Gahan: Das ist richtig. Ich fühlte mich ganz wohl mit meinem Leben und meinem vergleichsweise kleinen "Imposter"-Soloalbum 2021. Ich war mir nicht sicher, ob ich wirklich ein weiteres Album, eine weitere Tour in mir spürte. Ich hatte einen Hänger, was Depeche betraf. Glücklicherweise verflogen meine Bedenken nach und nach. Vor allem, nachdem ich Martins Songs gehört hatte und auch mir selbst wieder mit "Speak To Me" und "Before We Drown" ein paar gute Nummern eingefallen waren.
Es gibt mit "Wagging Tongue" sogar einen gemeinsamen Gore-Gahan-Song auf "Memento Mori".
Gahan: Genau, der allererste von uns beiden, der es je auf ein Album geschafft hat. Ich fühlte schon früh, dass wir hier richtig gut den Ton getroffen haben.
Gore: Die Melodie ist exzellent, und der ganze Song hat etwas Berauschendes. Er ist positiv, er ist Pop, aber er ist auch nicht zu sehr Pop.
"Memento Mori" klingt spritzig, kraftvoll und sehr vital. Spielt Ihr Alter überhaupt eine Rolle?
Gore: Auch wir können uns nicht davor drücken, dass wir tatsächlich älter geworden sind. Das ist ein Fakt. Mich hat es ein bisschen umgehauen, als ich 60 wurde. Für mich war das ein großer Wendepunkt. Und ein komischer Moment. Denn körperlich, mental und getrieben von meiner Liebe zur Musik fühle ich mich immer noch wie ein Jugendlicher.
Dave, Sie sind ein Jahr jünger als Martin und vergangenen Mai 60 geworden. War das für Sie auch so hart?
Gahan: Nein, überhaupt nicht. Mit 60 hast du deinen Frieden mit vielen Aspekten des Lebens gemacht. Du beginnst dich ein bisschen lockerer zu machen. Wir haben es ja sowieso nicht in der Hand, und vor dem Alter können wir nicht fliehen.
Ist das nicht auch die Botschaft des Albumtitels? "Memento Mori" heißt schließlich "Bedenke, dass du sterben musst".
Gahan: Absolut. Das Leben ist endlich. Und es wird – nach allem, was wir wissen – auch kein weiteres mehr geben. Also sind wir auf der Welt, um dieses eine Leben zu genießen. Martin und ich haben mehr als die Hälfte unseres Lebens hinter uns. Als Martin mit der Idee zu dem Titel ankam, fand ich ihn sofort toll. "Memento Mori" klingt so schön. Nach üppigen Bildern im Kopf. Nach großem Kino.

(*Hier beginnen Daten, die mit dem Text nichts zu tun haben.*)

(** The engines in place of those of [tools], whose key, YAML and
    formatting helpers are kept. *)
Definition with_spec_engines (tools : Library) : Library :=
  {| get_jwk := get_jwk tools;
     load_yaml_example := load_yaml_example tools;
     SDJWTIssuer := spec_issuer;
     SDJWTHolder := spec_holder;
     create_presentation := spec_create_presentation;
     SDJWTVerifier := spec_verifier;
     get_verified_payload := spec_get_verified_payload;
     format_for_example := format_for_example tools;
     format_for_testcase := format_for_testcase tools;
     markdown_disclosures := markdown_disclosures tools;
     markdown_decoy_digests := markdown_decoy_digests tools |}.

(** *** What a presentation discloses

    The claim set a Verifier is expected to hand back for claims [v] when
    the Holder's selection is [disclosed]: plain claims stay, a selectively
    disclosable claim stays when its Disclosure matches the selection and
    is absent otherwise. *)
Section View.
Variable disclosed : pyval.

Definition view_items_with (rec : path -> pyval -> pyval) (p : path)
  : nat -> list pyval -> list pyval :=
  fix go (i : nat) (l : list pyval) :=
    match l with
    | [] => []
    | x :: r =>
        if policy cfg (p ++ [Idx i])
        then if matches_selection cfg disclosed None x
             then x :: go (S i) r
             else go (S i) r
        else rec (p ++ [Idx i]) x :: go (S i) r
    end.

Definition view_plain_with (rec : path -> pyval -> pyval) (p : path)
  : list (string * pyval) -> list (string * pyval) :=
  fix go (l : list (string * pyval)) :=
    match l with
    | [] => []
    | (k, x) :: r =>
        if policy cfg (p ++ [Key k])
        then go r
        else (k, rec (p ++ [Key k]) x) :: go r
    end.

Fixpoint view_disclosed (p : path) (l : list (string * pyval))
  : list (string * pyval) :=
  match l with
  | [] => []
  | (k, x) :: r =>
      if policy cfg (p ++ [Key k]) && matches_selection cfg disclosed (Some k) x
      then (k, x) :: view_disclosed p r
      else view_disclosed p r
  end.

Fixpoint view (p : path) (v : pyval) : pyval :=
  match v with
  | PyList xs => PyList (view_items_with view p 0 xs)
  | PyDict kvs =>
      PyDict (dict_update (view_plain_with view p kvs) (view_disclosed p kvs))
  | _ => v
  end.

Definition view_items := view_items_with view.
Definition view_plain := view_plain_with view.

Definition view_claims (claims : dict) : pyval :=
  let reg := filter (fun kv => registered (fst kv)) claims in
  let rest := filter (fun kv => negb (registered (fst kv))) claims in
  PyDict (dict_update (reg ++ view_plain [] rest) (view_disclosed [] rest)).
End View.
End Engines.

(* ================================================================== *)
(** ** The engine calls of a run *)
(* ================================================================== *)

Section Trace.
Variable lib : Library.
Variable settings : pyval.
Variable testcase : dict.
Variable keys : demo_keys.
Variable claims : dict.

(** The Holder's key, handed over only when the test case asks for holder
    binding. *)
Definition binding_key : option jwk :=
  if truthy (get_or_false testcase "holder_binding")
  then Some (holder_key keys)
  else None.

Definition issuer_call : call :=
  IssuerCall true claims (issuer_key keys) binding_key
             (get_or_false testcase "add_decoy_claims").

(** The engine calls a run can have made, by how far it got.  Each call is
    listed with the arguments it received and, for the calls before it, the
    results they returned. *)
Inductive pipeline_trace : list call -> Prop :=
| reached_issuer :
    pipeline_trace [issuer_call]
| reached_holder io :
    SDJWTIssuer lib true claims (issuer_key keys) binding_key
                (get_or_false testcase "add_decoy_claims") = Ok io ->
    pipeline_trace [issuer_call; HolderCall (combined_sd_jwt_iid io)]
| reached_presentation io h disclosed nonce aud :
    SDJWTIssuer lib true claims (issuer_key keys) binding_key
                (get_or_false testcase "add_decoy_claims") = Ok io ->
    SDJWTHolder lib (combined_sd_jwt_iid io) = Ok h ->
    py_getitem (PyDict testcase) "holder_disclosed_claims" = Ok disclosed ->
    if_holder_binding testcase (py_getitem settings "holder_binding_nonce")
      = Ok nonce ->
    if_holder_binding testcase (verifier_id settings) = Ok aud ->
    pipeline_trace [issuer_call; HolderCall (combined_sd_jwt_iid io);
                    PresentationCall disclosed nonce aud binding_key]
| reached_verifier io h disclosed nonce aud h' presentation :
    SDJWTIssuer lib true claims (issuer_key keys) binding_key
                (get_or_false testcase "add_decoy_claims") = Ok io ->
    SDJWTHolder lib (combined_sd_jwt_iid io) = Ok h ->
    py_getitem (PyDict testcase) "holder_disclosed_claims" = Ok disclosed ->
    if_holder_binding testcase (py_getitem settings "holder_binding_nonce")
      = Ok nonce ->
    if_holder_binding testcase (verifier_id settings) = Ok aud ->
    create_presentation lib h disclosed nonce aud binding_key = Ok h' ->
    combined_presentation h' = Some presentation ->
    pipeline_trace [issuer_call; HolderCall (combined_sd_jwt_iid io);
                    PresentationCall disclosed nonce aud binding_key;
                    VerifierCall presentation (cb_get_issuer_key claims keys)
                                 aud nonce].

(** Lines 46-88 as a whole: what they end with, the verified claim set or
    the exception that stopped them, against the engine calls made.  Every
    stage is named with the value it received from the stage before, and a
    stage is left out only when the one before it raised. *)
Inductive pipeline_run : result pyval -> list call -> Prop :=
| issuer_raised e :
    SDJWTIssuer lib true claims (issuer_key keys) binding_key
                (get_or_false testcase "add_decoy_claims") = Raise e ->
    pipeline_run (Raise e) [issuer_call]
| holder_raised io e :
    SDJWTIssuer lib true claims (issuer_key keys) binding_key
                (get_or_false testcase "add_decoy_claims") = Ok io ->
    SDJWTHolder lib (combined_sd_jwt_iid io) = Raise e ->
    pipeline_run (Raise e) [issuer_call; HolderCall (combined_sd_jwt_iid io)]
| arguments_raised io h e :
    SDJWTIssuer lib true claims (issuer_key keys) binding_key
                (get_or_false testcase "add_decoy_claims") = Ok io ->
    SDJWTHolder lib (combined_sd_jwt_iid io) = Ok h ->
    (disclosed <- py_getitem (PyDict testcase) "holder_disclosed_claims" ;;
     nonce <- if_holder_binding testcase
                (py_getitem settings "holder_binding_nonce") ;;
     aud <- if_holder_binding testcase (verifier_id settings) ;;
     Ok (disclosed, nonce, aud)) = Raise e ->
    pipeline_run (Raise e) [issuer_call; HolderCall (combined_sd_jwt_iid io)]
| presentation_raised io h disclosed nonce aud e :
    SDJWTIssuer lib true claims (issuer_key keys) binding_key
                (get_or_false testcase "add_decoy_claims") = Ok io ->
    SDJWTHolder lib (combined_sd_jwt_iid io) = Ok h ->
    py_getitem (PyDict testcase) "holder_disclosed_claims" = Ok disclosed ->
    if_holder_binding testcase (py_getitem settings "holder_binding_nonce")
      = Ok nonce ->
    if_holder_binding testcase (verifier_id settings) = Ok aud ->
    (h' <- create_presentation lib h disclosed nonce aud binding_key ;;
     attr "combined_presentation" (combined_presentation h')) = Raise e ->
    pipeline_run (Raise e)
                 [issuer_call; HolderCall (combined_sd_jwt_iid io);
                  PresentationCall disclosed nonce aud binding_key]
| verifier_raised io h disclosed nonce aud h' presentation e :
    SDJWTIssuer lib true claims (issuer_key keys) binding_key
                (get_or_false testcase "add_decoy_claims") = Ok io ->
    SDJWTHolder lib (combined_sd_jwt_iid io) = Ok h ->
    py_getitem (PyDict testcase) "holder_disclosed_claims" = Ok disclosed ->
    if_holder_binding testcase (py_getitem settings "holder_binding_nonce")
      = Ok nonce ->
    if_holder_binding testcase (verifier_id settings) = Ok aud ->
    create_presentation lib h disclosed nonce aud binding_key = Ok h' ->
    combined_presentation h' = Some presentation ->
    (v <- SDJWTVerifier lib presentation (cb_get_issuer_key claims keys)
            aud nonce ;;
     get_verified_payload lib v) = Raise e ->
    pipeline_run (Raise e)
                 [issuer_call; HolderCall (combined_sd_jwt_iid io);
                  PresentationCall disclosed nonce aud binding_key;
                  VerifierCall presentation (cb_get_issuer_key claims keys)
                               aud nonce]
| verifier_returned io h disclosed nonce aud h' presentation v verified :
    SDJWTIssuer lib true claims (issuer_key keys) binding_key
                (get_or_false testcase "add_decoy_claims") = Ok io ->
    SDJWTHolder lib (combined_sd_jwt_iid io) = Ok h ->
    py_getitem (PyDict testcase) "holder_disclosed_claims" = Ok disclosed ->
    if_holder_binding testcase (py_getitem settings "holder_binding_nonce")
      = Ok nonce ->
    if_holder_binding testcase (verifier_id settings) = Ok aud ->
    create_presentation lib h disclosed nonce aud binding_key = Ok h' ->
    combined_presentation h' = Some presentation ->
    SDJWTVerifier lib presentation (cb_get_issuer_key claims keys) aud nonce
      = Ok v ->
    get_verified_payload lib v = Ok verified ->
    pipeline_run (Ok verified)
                 [issuer_call; HolderCall (combined_sd_jwt_iid io);
                  PresentationCall disclosed nonce aud binding_key;
                  VerifierCall presentation (cb_get_issuer_key claims keys)
                               aud nonce].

Dave, Sie wären ein paar Mal fast tot gewesen. In Ihrer Patientenakte stehen unter anderem ein Suizidversuch, ein Herzstillstand nach Drogenüberdosis und ein Blasentumor. Stehen Sie dem Leben deshalb anders gegenüber?
Gahan: Manchmal umschleicht mich der Gedanke an den Tod, aber ich hoffe sehr, er holt mich nicht so bald. Denn ich liebe mein Leben, meine Frau, unsere mittlerweile erwachsenen Kinder, die Freunde, unsere Katzen. Es macht mich glücklich, mit denen zusammen zu sein. Und ich brauche gar nicht viel. Ich liebe schöne Abende bei gutem Essen und guten Unterhaltungen. Mit 30 wäre ich stattdessen immer auf der Suche nach der nächsten Ekstase, der nächsten Eskalation gewesen.
Am 26. Mai 2022, mitten in der Albumproduktion, starb Ihr Keyboarder Andrew Fletcher an einem Riss der Hauptschlagader. Wie haben Sie auf den Verlust reagiert?
Gore: Mit Entsetzen. In der ersten Phase ging es nur darum, zu funktionieren. Dabei hat uns die Arbeit sehr geholfen. Wir haben weitergemacht, unsere Gehirne beschäftigt. Wir waren froh, dass wir die Musik hatten.
Gahan: Aber durch Andys Tod ist nichts mehr, wie es war. Jetzt sind nur noch wir zwei übrig. Wir sind dadurch enger zusammengerückt.
Manche Songs klingen stark nach den klassischen Depeche Mode, will sagen: nach den Achtzigern.
Gore: Niemand sollte glauben, dass wir vor einer Albumproduktion große Konzepte entwerfen. Wir schreiben Songs, wir nehmen sie auf, und dann klingen sie, wie sie klingen. Ich schwöre, es ist kein Hexenwerk.